→ **Task goal**: After finding the line with "(** * monetra-core: exact" in the entries below, retype exactly each line from there through the line with "([money/allocation.ts]), the decimal", including that final line.

→ **Task inputs**:
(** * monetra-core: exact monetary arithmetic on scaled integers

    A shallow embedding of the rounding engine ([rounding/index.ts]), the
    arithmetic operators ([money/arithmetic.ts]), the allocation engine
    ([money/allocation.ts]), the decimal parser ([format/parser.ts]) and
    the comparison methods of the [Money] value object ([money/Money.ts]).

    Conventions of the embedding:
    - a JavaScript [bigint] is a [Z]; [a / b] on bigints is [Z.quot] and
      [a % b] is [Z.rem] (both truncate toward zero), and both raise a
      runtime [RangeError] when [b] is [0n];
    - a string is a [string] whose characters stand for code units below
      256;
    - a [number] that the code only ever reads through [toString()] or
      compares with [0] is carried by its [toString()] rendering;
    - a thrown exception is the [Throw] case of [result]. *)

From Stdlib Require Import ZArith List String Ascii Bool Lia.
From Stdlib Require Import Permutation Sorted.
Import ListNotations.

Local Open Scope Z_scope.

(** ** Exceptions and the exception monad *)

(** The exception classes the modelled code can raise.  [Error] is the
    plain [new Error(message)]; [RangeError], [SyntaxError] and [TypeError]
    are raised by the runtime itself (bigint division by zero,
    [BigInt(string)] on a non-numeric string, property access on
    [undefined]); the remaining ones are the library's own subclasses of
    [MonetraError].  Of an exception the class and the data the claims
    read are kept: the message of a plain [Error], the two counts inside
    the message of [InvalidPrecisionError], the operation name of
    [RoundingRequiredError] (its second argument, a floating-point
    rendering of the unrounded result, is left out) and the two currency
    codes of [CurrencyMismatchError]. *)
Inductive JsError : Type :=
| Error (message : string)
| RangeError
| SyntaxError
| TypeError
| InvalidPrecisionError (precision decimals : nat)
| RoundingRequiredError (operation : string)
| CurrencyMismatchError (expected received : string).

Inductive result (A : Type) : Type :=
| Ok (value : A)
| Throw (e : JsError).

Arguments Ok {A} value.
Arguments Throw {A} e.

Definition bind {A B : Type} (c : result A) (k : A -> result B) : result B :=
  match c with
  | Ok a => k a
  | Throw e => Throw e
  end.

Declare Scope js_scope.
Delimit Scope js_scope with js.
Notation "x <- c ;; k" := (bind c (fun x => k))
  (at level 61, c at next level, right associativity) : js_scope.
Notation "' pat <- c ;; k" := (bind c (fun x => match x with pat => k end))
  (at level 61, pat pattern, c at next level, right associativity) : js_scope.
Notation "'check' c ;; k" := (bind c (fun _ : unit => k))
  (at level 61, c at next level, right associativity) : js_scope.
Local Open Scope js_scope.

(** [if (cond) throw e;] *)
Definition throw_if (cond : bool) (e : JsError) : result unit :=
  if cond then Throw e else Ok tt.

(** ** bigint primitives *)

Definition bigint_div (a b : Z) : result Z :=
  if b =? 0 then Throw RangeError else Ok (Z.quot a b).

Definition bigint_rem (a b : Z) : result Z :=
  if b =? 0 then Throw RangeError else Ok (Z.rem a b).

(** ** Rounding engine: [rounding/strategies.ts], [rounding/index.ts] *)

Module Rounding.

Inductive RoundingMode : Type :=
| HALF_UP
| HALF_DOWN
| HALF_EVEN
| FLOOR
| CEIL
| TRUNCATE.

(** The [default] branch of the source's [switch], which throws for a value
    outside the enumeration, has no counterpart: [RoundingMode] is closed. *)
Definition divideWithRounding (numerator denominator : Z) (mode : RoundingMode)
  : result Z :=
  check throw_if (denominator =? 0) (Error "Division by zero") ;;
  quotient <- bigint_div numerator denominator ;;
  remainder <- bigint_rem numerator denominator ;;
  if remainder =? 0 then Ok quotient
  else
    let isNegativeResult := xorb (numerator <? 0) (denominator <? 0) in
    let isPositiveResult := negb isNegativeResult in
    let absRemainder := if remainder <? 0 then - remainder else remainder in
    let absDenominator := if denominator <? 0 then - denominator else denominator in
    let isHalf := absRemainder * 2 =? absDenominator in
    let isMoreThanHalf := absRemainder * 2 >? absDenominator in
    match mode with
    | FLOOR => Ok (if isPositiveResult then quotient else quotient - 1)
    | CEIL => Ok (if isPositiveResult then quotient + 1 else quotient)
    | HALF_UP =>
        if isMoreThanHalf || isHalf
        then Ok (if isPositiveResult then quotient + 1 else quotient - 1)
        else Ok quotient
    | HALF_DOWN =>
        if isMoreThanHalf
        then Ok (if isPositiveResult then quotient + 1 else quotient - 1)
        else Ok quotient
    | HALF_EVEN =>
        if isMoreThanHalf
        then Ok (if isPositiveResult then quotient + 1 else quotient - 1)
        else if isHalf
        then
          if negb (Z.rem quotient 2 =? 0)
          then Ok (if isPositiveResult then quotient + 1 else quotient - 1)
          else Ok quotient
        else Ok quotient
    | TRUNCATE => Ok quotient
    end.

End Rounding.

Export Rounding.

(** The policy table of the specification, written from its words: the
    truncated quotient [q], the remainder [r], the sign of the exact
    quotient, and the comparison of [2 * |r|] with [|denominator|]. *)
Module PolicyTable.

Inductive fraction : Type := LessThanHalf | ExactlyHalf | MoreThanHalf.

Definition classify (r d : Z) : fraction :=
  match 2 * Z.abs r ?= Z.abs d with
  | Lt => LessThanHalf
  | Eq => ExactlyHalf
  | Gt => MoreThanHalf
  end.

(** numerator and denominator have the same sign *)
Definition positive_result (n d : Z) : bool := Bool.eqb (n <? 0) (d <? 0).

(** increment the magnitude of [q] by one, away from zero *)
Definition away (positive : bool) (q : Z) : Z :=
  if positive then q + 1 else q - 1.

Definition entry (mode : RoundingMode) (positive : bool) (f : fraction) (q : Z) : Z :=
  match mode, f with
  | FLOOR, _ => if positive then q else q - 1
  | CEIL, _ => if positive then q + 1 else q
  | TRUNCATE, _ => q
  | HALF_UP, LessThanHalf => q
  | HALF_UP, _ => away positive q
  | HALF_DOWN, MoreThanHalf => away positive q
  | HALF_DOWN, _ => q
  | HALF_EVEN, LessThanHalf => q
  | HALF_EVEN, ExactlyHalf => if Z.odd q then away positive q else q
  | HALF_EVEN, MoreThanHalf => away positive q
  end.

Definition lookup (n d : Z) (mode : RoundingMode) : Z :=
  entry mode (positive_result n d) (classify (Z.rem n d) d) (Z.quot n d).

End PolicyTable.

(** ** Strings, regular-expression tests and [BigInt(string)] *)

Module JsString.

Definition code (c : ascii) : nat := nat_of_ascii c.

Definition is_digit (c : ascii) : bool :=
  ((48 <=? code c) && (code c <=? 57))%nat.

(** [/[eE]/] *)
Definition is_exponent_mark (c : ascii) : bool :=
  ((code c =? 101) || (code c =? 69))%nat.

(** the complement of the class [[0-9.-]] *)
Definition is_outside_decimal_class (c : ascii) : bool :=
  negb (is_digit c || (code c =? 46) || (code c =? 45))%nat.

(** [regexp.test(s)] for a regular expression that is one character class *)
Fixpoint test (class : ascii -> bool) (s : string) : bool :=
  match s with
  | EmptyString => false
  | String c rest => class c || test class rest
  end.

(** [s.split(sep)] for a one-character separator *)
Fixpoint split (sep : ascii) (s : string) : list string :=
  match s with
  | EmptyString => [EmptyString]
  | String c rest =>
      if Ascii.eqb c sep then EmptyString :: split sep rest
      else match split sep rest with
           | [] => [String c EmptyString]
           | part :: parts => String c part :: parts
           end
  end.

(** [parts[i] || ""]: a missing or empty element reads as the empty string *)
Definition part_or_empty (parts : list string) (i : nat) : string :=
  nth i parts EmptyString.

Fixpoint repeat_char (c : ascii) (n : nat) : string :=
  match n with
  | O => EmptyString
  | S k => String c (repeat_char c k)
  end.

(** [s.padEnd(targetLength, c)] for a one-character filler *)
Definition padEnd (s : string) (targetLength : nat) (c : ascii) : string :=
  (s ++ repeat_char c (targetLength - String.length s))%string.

--

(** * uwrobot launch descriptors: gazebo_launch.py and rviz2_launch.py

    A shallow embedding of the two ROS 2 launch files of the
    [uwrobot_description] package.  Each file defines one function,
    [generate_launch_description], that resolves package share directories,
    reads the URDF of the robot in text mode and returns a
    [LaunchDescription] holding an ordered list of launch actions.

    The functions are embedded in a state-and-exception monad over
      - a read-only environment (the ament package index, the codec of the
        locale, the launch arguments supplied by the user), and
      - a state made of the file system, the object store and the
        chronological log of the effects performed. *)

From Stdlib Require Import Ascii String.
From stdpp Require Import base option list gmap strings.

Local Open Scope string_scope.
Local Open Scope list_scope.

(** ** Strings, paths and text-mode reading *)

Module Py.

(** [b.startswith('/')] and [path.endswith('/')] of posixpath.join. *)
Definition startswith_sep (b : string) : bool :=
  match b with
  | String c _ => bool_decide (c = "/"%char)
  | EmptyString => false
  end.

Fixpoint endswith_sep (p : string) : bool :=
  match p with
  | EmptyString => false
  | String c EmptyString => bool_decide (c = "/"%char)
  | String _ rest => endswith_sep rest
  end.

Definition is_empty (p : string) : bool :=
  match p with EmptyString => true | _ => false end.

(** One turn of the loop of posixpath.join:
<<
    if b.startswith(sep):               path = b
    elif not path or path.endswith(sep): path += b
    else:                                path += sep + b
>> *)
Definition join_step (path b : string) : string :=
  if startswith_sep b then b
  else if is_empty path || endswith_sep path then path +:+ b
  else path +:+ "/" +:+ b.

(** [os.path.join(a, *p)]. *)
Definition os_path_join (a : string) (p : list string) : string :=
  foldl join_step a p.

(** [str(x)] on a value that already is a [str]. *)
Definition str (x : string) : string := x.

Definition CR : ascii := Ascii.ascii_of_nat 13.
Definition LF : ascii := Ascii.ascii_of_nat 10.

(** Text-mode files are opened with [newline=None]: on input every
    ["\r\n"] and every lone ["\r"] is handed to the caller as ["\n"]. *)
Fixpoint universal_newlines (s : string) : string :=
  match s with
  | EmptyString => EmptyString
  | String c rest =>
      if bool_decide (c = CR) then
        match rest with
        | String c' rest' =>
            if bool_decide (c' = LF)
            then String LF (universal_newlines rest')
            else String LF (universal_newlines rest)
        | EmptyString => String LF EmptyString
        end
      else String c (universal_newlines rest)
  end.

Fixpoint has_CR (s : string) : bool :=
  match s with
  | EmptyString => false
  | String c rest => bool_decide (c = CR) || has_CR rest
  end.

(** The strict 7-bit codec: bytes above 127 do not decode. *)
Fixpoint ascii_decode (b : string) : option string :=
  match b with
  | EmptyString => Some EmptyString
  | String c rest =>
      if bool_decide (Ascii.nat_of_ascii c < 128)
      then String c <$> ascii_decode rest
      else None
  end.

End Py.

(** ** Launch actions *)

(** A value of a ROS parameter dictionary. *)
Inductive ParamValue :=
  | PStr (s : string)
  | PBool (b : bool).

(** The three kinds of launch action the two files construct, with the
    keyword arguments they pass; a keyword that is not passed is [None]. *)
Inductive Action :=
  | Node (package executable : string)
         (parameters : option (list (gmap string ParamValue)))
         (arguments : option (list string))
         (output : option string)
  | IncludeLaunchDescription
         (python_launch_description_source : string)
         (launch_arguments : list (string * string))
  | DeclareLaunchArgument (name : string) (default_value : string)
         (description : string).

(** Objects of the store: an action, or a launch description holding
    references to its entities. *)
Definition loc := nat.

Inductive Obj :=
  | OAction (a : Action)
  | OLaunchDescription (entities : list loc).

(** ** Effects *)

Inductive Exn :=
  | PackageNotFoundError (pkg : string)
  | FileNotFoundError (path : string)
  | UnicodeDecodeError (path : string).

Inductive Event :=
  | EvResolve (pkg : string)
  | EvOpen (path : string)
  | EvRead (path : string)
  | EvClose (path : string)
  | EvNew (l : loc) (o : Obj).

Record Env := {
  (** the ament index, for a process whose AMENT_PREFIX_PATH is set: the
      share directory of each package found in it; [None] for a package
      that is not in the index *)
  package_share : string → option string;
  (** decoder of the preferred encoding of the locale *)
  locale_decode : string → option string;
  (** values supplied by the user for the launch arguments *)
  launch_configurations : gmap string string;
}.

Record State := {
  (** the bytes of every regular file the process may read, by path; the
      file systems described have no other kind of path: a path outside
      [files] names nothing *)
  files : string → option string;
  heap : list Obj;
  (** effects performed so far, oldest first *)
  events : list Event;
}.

→ **Answer space**:
(** * monetra-core: exact monetary arithmetic on scaled integers

    A shallow embedding of the rounding engine ([rounding/index.ts]), the
    arithmetic operators ([money/arithmetic.ts]), the allocation engine
    ([money/allocation.ts]), the decimal parser ([format/parser.ts]) and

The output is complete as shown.